YOUR OBJECTIVE
In the records below, find the line that contains "(** [%d] and [strconv.Itoa] *)" and the line that contains "Definition logTail_Write (buf". Set down exactly those lines and every line between them, and nothing more.

START PROVIDED DATA

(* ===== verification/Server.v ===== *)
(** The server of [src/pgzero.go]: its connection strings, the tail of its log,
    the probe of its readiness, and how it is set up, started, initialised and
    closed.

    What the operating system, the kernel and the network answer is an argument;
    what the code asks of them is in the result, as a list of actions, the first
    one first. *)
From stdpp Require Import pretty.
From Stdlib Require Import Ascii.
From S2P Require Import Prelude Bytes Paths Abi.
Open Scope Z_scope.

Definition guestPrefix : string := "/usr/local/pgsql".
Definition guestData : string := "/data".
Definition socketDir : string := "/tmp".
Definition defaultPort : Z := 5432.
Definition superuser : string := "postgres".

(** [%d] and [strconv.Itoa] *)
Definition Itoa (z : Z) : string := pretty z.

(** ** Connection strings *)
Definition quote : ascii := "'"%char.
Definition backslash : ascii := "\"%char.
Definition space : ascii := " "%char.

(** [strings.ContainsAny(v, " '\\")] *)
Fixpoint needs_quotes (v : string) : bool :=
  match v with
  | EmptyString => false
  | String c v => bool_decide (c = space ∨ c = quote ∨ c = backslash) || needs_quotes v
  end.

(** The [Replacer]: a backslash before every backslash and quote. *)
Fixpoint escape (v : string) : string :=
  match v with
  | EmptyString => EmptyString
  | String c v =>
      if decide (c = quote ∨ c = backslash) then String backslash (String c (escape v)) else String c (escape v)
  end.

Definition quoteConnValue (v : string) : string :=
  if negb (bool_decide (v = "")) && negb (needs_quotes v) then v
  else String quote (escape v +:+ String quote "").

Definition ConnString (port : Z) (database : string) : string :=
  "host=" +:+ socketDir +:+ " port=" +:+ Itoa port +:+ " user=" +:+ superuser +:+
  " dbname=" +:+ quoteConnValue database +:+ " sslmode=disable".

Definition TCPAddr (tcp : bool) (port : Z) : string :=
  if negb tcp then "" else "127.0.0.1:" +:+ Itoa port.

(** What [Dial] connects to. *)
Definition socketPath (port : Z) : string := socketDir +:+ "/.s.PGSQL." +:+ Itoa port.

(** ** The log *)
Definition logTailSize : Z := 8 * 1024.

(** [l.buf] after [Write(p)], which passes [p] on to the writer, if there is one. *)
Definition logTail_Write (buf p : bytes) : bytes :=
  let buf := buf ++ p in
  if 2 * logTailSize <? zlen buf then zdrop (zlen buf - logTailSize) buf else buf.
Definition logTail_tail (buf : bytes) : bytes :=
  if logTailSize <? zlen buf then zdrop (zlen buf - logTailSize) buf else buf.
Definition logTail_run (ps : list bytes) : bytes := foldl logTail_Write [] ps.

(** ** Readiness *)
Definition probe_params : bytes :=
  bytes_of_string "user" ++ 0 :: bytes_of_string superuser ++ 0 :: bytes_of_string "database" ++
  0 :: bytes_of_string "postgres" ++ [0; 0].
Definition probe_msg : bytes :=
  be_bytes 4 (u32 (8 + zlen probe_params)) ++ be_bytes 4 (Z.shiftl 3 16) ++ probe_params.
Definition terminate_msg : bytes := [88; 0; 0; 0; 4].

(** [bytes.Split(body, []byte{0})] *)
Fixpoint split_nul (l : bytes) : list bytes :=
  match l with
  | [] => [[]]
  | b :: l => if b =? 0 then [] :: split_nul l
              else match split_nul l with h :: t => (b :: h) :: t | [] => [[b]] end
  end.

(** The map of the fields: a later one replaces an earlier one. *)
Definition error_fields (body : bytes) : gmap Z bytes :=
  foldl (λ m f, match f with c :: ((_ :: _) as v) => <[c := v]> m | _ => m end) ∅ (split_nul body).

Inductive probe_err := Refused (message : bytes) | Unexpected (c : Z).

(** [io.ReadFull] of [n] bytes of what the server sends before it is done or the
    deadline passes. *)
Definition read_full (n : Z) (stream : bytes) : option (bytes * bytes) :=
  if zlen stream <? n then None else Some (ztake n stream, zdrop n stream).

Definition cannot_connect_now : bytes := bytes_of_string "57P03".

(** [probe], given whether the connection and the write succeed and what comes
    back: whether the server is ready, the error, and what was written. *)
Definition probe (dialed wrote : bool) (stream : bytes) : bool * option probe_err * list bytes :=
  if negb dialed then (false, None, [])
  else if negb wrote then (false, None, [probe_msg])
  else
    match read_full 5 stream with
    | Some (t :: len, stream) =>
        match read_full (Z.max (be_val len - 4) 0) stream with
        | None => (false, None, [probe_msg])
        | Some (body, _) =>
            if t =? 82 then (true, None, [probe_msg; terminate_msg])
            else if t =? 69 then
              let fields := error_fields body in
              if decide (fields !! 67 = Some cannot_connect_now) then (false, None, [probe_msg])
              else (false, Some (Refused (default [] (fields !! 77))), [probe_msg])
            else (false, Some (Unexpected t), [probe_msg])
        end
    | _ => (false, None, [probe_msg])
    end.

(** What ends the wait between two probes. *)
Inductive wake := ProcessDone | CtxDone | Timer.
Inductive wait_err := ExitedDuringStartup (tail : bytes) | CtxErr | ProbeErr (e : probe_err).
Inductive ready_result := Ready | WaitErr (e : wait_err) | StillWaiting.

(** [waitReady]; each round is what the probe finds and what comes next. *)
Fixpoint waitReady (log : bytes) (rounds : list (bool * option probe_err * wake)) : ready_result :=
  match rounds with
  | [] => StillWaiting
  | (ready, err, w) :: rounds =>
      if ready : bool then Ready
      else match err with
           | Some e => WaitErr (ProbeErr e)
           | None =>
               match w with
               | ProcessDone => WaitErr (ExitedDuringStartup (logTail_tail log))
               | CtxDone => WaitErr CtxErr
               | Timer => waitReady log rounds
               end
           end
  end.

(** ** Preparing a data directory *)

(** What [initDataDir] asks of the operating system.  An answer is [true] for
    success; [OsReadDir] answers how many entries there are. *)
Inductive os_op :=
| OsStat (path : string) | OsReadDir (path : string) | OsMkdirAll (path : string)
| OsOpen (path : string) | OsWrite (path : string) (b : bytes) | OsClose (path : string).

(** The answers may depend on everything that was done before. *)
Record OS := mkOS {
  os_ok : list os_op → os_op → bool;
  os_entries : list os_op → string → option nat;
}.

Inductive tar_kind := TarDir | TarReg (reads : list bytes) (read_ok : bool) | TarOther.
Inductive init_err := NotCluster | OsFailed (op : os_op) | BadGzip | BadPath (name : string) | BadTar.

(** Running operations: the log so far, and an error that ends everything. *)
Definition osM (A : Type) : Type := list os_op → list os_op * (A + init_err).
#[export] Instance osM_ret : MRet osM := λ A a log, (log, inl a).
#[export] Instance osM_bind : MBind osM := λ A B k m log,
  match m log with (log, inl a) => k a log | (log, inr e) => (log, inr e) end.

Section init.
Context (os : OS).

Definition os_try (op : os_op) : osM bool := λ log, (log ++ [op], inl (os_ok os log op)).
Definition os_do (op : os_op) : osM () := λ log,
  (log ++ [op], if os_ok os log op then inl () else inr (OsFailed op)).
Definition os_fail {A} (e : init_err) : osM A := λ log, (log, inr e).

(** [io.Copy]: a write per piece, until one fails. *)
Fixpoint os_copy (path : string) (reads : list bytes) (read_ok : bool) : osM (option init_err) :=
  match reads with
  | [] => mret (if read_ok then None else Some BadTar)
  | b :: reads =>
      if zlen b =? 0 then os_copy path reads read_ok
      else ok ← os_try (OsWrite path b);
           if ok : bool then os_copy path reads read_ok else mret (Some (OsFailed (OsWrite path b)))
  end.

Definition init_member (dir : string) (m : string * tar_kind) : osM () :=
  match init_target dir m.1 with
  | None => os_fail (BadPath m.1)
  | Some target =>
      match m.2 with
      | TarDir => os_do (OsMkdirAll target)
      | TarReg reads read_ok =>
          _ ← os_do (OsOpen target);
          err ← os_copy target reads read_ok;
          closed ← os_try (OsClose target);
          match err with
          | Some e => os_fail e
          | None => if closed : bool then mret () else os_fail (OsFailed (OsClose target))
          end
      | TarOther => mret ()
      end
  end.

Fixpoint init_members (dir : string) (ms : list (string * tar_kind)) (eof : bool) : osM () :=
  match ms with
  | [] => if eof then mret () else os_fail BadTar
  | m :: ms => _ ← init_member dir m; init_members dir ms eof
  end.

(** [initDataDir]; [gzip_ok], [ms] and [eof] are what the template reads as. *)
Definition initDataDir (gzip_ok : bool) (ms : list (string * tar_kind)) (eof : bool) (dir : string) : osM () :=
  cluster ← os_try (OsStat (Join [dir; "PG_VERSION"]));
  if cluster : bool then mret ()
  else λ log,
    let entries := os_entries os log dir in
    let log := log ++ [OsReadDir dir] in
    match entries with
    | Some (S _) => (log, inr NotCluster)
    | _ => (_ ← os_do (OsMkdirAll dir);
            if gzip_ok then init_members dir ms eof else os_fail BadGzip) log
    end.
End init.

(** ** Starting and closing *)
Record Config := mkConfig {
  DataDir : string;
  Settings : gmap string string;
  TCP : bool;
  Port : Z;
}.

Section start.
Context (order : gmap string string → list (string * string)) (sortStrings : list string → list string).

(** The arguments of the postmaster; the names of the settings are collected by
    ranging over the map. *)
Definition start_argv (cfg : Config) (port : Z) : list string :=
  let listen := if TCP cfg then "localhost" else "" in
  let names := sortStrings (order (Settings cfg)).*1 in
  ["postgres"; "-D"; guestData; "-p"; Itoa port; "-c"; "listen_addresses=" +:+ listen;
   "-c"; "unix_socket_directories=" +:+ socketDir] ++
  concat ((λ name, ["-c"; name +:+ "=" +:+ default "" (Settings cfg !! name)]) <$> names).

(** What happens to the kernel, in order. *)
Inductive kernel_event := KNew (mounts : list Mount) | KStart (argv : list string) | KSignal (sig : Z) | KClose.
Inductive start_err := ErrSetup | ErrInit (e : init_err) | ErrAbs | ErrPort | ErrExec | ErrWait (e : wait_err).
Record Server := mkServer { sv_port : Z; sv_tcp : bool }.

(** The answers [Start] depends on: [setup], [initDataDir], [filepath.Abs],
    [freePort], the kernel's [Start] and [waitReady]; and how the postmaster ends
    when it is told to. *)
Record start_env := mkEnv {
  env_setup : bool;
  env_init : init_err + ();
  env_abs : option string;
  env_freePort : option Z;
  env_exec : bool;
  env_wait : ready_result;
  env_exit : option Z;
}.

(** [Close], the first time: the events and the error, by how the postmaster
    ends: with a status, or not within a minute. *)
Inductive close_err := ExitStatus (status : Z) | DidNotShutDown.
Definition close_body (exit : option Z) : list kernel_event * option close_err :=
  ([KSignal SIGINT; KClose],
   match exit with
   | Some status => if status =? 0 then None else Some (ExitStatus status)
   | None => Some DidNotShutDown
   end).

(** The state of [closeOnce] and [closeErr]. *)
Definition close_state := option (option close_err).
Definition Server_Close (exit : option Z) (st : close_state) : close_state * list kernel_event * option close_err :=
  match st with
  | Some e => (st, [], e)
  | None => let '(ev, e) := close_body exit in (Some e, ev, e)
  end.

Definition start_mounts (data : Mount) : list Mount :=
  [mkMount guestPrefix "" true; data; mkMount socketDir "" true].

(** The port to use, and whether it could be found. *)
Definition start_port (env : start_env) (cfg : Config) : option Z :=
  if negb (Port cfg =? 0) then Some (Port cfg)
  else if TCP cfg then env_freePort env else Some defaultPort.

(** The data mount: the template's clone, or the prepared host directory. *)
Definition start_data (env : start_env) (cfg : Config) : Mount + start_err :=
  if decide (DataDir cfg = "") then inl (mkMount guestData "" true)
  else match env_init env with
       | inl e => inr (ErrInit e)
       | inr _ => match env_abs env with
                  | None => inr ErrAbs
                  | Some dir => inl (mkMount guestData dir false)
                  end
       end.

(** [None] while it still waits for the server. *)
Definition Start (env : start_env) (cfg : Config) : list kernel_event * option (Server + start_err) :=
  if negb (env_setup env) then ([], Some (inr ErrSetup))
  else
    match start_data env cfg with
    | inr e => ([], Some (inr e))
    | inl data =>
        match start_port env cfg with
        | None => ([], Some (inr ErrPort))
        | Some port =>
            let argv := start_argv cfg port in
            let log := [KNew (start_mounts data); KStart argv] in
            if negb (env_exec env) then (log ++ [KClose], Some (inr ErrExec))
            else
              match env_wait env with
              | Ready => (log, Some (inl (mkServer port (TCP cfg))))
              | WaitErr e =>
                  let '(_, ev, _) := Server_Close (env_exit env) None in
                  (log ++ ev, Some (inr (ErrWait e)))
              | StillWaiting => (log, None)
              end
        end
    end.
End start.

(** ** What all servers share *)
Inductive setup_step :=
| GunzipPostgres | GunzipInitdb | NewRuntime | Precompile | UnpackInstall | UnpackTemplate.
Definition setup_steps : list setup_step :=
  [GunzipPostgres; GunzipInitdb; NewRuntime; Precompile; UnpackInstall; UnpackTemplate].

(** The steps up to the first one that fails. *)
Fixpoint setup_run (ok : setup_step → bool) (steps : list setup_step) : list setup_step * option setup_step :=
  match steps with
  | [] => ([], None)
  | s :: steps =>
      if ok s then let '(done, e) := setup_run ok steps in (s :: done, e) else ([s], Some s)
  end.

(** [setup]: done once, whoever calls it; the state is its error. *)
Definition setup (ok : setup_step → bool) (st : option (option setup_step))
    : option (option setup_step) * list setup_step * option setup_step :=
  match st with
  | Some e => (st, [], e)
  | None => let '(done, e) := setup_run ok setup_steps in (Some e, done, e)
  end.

END PROVIDED DATA

TASK SOLUTION
(** [%d] and [strconv.Itoa] *)
Definition Itoa (z : Z) : string := pretty z.

(** ** Connection strings *)
Definition quote : ascii := "'"%char.
Definition backslash : ascii := "\"%char.
Definition space : ascii := " "%char.

(** [strings.ContainsAny(v, " '\\")] *)
Fixpoint needs_quotes (v : string) : bool :=
  match v with
  | EmptyString => false
  | String c v => bool_decide (c = space ∨ c = quote ∨ c = backslash) || needs_quotes v
  end.

(** The [Replacer]: a backslash before every backslash and quote. *)
Fixpoint escape (v : string) : string :=
  match v with
  | EmptyString => EmptyString
  | String c v =>
      if decide (c = quote ∨ c = backslash) then String backslash (String c (escape v)) else String c (escape v)
  end.

Definition quoteConnValue (v : string) : string :=
  if negb (bool_decide (v = "")) && negb (needs_quotes v) then v
  else String quote (escape v +:+ String quote "").

Definition ConnString (port : Z) (database : string) : string :=
  "host=" +:+ socketDir +:+ " port=" +:+ Itoa port +:+ " user=" +:+ superuser +:+
  " dbname=" +:+ quoteConnValue database +:+ " sslmode=disable".

Definition TCPAddr (tcp : bool) (port : Z) : string :=
  if negb tcp then "" else "127.0.0.1:" +:+ Itoa port.

(** What [Dial] connects to. *)
Definition socketPath (port : Z) : string := socketDir +:+ "/.s.PGSQL." +:+ Itoa port.

(** ** The log *)
Definition logTailSize : Z := 8 * 1024.

(** [l.buf] after [Write(p)], which passes [p] on to the writer, if there is one. *)
Definition logTail_Write (buf p : bytes) : bytes :=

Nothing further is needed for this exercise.